Start of Data for this task

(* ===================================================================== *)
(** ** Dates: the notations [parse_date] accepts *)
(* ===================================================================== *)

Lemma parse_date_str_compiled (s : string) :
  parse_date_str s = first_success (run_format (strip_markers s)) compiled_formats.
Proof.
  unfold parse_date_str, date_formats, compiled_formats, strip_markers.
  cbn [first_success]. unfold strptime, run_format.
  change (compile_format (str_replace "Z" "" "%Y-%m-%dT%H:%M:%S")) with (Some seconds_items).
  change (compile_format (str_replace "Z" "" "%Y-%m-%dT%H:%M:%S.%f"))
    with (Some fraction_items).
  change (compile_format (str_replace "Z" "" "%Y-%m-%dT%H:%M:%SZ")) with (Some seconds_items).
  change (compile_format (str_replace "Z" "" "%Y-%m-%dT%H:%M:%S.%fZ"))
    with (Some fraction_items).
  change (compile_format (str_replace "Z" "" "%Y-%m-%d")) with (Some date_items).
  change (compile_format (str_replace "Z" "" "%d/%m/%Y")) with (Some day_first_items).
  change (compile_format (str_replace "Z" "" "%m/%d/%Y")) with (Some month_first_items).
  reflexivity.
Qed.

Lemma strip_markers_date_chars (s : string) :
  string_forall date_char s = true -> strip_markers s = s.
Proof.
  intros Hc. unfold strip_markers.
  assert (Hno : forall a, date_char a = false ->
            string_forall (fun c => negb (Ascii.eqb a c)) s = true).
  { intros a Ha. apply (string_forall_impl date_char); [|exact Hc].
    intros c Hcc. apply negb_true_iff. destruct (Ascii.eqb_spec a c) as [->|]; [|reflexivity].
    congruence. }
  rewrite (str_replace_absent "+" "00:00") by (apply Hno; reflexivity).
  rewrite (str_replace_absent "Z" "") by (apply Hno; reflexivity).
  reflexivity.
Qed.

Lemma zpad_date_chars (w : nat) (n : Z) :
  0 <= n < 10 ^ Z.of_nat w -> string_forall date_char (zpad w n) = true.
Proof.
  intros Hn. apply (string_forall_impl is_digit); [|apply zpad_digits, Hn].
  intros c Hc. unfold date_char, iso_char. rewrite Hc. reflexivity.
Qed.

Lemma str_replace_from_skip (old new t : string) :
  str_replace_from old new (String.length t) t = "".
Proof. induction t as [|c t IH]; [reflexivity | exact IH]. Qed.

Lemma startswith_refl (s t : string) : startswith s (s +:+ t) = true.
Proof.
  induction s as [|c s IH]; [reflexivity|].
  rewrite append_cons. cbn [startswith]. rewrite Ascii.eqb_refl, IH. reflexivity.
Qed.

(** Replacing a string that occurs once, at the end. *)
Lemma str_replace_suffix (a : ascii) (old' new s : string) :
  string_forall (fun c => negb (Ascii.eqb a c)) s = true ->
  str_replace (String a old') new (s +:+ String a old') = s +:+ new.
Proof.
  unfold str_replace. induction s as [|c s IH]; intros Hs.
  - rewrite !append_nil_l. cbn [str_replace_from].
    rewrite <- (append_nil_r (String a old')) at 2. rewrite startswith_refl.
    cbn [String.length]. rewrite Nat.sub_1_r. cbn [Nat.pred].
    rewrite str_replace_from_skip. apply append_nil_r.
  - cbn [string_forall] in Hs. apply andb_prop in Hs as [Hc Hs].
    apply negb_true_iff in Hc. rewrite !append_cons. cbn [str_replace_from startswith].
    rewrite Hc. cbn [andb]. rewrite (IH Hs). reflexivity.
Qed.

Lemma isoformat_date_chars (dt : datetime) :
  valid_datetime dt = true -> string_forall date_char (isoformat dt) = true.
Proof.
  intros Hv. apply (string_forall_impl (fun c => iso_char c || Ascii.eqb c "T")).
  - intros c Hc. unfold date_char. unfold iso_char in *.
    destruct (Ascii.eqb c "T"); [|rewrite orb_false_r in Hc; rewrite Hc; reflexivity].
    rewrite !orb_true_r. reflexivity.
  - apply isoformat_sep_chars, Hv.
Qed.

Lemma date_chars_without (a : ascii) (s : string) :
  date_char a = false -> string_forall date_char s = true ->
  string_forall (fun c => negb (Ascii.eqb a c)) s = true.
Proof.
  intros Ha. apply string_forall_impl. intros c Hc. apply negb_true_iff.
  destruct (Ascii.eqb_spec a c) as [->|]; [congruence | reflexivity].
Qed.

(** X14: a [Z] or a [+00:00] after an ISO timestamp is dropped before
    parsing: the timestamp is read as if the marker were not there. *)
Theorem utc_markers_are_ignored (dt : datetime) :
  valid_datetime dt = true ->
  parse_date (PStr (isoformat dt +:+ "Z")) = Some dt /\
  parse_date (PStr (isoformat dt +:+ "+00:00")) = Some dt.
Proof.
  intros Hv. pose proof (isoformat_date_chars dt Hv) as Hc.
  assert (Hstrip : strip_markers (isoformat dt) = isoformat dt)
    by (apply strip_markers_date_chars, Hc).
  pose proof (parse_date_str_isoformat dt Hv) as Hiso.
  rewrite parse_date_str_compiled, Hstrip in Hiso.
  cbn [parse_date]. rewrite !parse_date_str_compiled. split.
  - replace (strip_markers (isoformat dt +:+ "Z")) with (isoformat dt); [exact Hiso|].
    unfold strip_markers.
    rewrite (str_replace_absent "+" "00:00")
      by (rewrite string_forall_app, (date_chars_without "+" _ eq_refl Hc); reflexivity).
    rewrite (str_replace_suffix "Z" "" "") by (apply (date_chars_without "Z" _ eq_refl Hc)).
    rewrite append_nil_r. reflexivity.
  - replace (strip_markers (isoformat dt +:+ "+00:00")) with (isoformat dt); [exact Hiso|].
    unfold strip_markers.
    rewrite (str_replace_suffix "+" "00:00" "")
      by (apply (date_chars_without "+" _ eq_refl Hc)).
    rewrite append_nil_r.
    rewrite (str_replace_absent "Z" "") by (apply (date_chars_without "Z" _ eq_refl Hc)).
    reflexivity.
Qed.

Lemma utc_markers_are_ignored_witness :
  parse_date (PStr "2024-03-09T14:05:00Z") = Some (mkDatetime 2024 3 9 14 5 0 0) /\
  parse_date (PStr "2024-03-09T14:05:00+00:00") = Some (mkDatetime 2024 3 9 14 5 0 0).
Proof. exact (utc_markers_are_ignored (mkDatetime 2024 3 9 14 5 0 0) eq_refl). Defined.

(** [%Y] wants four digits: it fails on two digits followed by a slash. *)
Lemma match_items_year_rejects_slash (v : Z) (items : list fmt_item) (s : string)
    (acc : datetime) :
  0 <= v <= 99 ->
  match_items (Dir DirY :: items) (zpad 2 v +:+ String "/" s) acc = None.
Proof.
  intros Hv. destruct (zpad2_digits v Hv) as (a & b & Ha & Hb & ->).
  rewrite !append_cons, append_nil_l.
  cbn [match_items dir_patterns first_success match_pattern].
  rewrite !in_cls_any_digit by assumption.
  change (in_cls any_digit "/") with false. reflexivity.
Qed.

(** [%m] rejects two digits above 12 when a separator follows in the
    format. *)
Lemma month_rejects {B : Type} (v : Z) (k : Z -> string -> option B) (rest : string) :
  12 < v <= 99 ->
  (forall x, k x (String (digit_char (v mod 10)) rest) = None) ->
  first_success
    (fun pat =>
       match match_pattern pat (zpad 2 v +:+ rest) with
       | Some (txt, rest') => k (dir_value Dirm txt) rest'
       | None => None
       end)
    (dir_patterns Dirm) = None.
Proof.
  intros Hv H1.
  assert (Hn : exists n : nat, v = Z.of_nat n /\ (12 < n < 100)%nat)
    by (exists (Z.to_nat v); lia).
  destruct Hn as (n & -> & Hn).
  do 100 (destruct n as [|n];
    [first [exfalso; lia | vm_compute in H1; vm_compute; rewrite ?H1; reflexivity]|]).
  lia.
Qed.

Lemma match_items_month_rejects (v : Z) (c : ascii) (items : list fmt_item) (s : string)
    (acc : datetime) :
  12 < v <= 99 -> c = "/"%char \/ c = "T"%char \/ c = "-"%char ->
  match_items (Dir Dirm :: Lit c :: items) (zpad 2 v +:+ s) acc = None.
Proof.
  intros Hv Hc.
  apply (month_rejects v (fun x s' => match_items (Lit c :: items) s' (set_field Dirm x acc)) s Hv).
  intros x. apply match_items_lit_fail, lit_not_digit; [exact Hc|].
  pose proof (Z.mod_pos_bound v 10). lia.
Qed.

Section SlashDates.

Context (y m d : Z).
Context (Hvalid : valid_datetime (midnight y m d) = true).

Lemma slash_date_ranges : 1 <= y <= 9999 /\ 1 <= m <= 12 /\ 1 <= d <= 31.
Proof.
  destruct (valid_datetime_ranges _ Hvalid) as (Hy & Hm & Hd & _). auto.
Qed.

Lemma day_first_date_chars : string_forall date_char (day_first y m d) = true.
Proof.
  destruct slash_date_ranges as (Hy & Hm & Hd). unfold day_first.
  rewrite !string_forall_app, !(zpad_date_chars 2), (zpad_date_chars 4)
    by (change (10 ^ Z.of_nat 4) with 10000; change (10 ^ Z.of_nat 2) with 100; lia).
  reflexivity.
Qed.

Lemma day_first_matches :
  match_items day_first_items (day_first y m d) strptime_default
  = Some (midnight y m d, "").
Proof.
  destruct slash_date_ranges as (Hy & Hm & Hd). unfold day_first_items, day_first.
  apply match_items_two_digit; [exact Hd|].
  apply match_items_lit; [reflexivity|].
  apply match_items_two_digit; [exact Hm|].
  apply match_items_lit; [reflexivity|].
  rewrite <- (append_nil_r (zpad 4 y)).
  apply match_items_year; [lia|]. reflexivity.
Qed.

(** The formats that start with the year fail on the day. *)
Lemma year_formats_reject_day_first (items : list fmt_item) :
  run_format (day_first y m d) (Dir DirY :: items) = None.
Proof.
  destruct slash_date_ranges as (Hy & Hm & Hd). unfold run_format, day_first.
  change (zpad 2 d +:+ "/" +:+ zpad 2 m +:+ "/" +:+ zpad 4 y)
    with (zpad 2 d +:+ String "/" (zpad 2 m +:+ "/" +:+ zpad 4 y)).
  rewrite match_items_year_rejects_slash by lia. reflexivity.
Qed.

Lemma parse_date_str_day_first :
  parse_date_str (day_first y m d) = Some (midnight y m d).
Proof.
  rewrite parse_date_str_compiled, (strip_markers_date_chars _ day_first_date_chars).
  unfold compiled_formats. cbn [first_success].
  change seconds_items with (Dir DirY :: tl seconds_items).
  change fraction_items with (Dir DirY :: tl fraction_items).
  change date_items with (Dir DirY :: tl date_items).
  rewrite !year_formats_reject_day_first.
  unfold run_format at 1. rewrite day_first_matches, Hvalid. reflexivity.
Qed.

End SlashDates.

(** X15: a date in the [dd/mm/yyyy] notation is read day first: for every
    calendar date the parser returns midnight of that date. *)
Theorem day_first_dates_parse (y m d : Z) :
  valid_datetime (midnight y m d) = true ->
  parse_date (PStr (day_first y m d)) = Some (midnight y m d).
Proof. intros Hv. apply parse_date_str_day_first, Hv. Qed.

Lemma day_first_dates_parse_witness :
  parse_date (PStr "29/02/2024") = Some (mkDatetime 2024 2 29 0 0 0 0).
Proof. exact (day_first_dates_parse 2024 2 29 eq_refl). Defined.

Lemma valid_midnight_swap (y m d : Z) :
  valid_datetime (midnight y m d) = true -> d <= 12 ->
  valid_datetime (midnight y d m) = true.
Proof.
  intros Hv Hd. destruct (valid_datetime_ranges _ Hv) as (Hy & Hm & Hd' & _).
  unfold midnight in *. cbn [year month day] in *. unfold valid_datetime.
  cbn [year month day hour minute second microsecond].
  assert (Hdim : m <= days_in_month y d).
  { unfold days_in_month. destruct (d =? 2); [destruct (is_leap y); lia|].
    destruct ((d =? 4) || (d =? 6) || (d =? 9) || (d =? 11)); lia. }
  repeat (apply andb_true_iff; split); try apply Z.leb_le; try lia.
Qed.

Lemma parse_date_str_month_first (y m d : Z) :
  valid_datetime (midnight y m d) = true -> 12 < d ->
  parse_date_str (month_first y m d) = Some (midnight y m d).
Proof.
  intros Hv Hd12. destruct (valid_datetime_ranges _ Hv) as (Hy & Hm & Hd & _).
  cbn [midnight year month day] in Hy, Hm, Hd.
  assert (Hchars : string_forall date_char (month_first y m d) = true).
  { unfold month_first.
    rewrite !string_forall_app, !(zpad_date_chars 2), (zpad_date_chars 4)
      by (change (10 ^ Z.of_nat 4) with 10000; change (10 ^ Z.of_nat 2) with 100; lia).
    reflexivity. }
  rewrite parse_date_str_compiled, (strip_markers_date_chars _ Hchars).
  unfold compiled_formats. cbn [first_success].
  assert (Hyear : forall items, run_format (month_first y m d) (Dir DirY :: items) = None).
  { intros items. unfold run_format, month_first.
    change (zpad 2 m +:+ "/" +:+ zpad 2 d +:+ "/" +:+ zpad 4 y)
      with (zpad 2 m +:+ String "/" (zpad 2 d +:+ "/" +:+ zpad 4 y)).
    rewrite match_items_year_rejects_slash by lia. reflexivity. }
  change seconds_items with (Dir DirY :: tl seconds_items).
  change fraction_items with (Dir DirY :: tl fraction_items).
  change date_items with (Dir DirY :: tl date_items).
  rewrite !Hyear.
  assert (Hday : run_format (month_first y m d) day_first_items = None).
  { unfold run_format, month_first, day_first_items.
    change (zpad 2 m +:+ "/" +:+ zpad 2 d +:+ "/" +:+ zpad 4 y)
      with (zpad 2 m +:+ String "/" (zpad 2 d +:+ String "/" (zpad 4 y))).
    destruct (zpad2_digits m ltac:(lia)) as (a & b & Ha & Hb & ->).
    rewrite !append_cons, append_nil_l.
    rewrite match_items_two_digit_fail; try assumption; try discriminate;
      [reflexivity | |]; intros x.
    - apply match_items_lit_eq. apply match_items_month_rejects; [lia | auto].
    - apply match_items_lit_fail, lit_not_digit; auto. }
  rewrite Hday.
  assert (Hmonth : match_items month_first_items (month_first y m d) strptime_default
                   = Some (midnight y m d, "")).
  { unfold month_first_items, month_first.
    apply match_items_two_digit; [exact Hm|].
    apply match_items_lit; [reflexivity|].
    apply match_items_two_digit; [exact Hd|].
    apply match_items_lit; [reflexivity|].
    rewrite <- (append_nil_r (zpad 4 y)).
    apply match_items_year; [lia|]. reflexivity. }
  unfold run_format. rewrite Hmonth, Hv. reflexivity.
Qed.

End of Data for this task

## Activity
Reproduce precisely, and with no line left out, each line from the top of the entries through the line that carries "induction s as [|c s IH]; [reflexivity|].".

## Output of the exercise
(* ===================================================================== *)
(** ** Dates: the notations [parse_date] accepts *)
(* ===================================================================== *)

Lemma parse_date_str_compiled (s : string) :
  parse_date_str s = first_success (run_format (strip_markers s)) compiled_formats.
Proof.
  unfold parse_date_str, date_formats, compiled_formats, strip_markers.
  cbn [first_success]. unfold strptime, run_format.
  change (compile_format (str_replace "Z" "" "%Y-%m-%dT%H:%M:%S")) with (Some seconds_items).
  change (compile_format (str_replace "Z" "" "%Y-%m-%dT%H:%M:%S.%f"))
    with (Some fraction_items).
  change (compile_format (str_replace "Z" "" "%Y-%m-%dT%H:%M:%SZ")) with (Some seconds_items).
  change (compile_format (str_replace "Z" "" "%Y-%m-%dT%H:%M:%S.%fZ"))
    with (Some fraction_items).
  change (compile_format (str_replace "Z" "" "%Y-%m-%d")) with (Some date_items).
  change (compile_format (str_replace "Z" "" "%d/%m/%Y")) with (Some day_first_items).
  change (compile_format (str_replace "Z" "" "%m/%d/%Y")) with (Some month_first_items).
  reflexivity.
Qed.

Lemma strip_markers_date_chars (s : string) :
  string_forall date_char s = true -> strip_markers s = s.
Proof.
  intros Hc. unfold strip_markers.
  assert (Hno : forall a, date_char a = false ->
            string_forall (fun c => negb (Ascii.eqb a c)) s = true).
  { intros a Ha. apply (string_forall_impl date_char); [|exact Hc].
    intros c Hcc. apply negb_true_iff. destruct (Ascii.eqb_spec a c) as [->|]; [|reflexivity].
    congruence. }
  rewrite (str_replace_absent "+" "00:00") by (apply Hno; reflexivity).
  rewrite (str_replace_absent "Z" "") by (apply Hno; reflexivity).
  reflexivity.
Qed.

Lemma zpad_date_chars (w : nat) (n : Z) :
  0 <= n < 10 ^ Z.of_nat w -> string_forall date_char (zpad w n) = true.
Proof.
  intros Hn. apply (string_forall_impl is_digit); [|apply zpad_digits, Hn].
  intros c Hc. unfold date_char, iso_char. rewrite Hc. reflexivity.
Qed.

Lemma str_replace_from_skip (old new t : string) :
  str_replace_from old new (String.length t) t = "".
Proof. induction t as [|c t IH]; [reflexivity | exact IH]. Qed.

Lemma startswith_refl (s t : string) : startswith s (s +:+ t) = true.
Proof.
  induction s as [|c s IH]; [reflexivity|].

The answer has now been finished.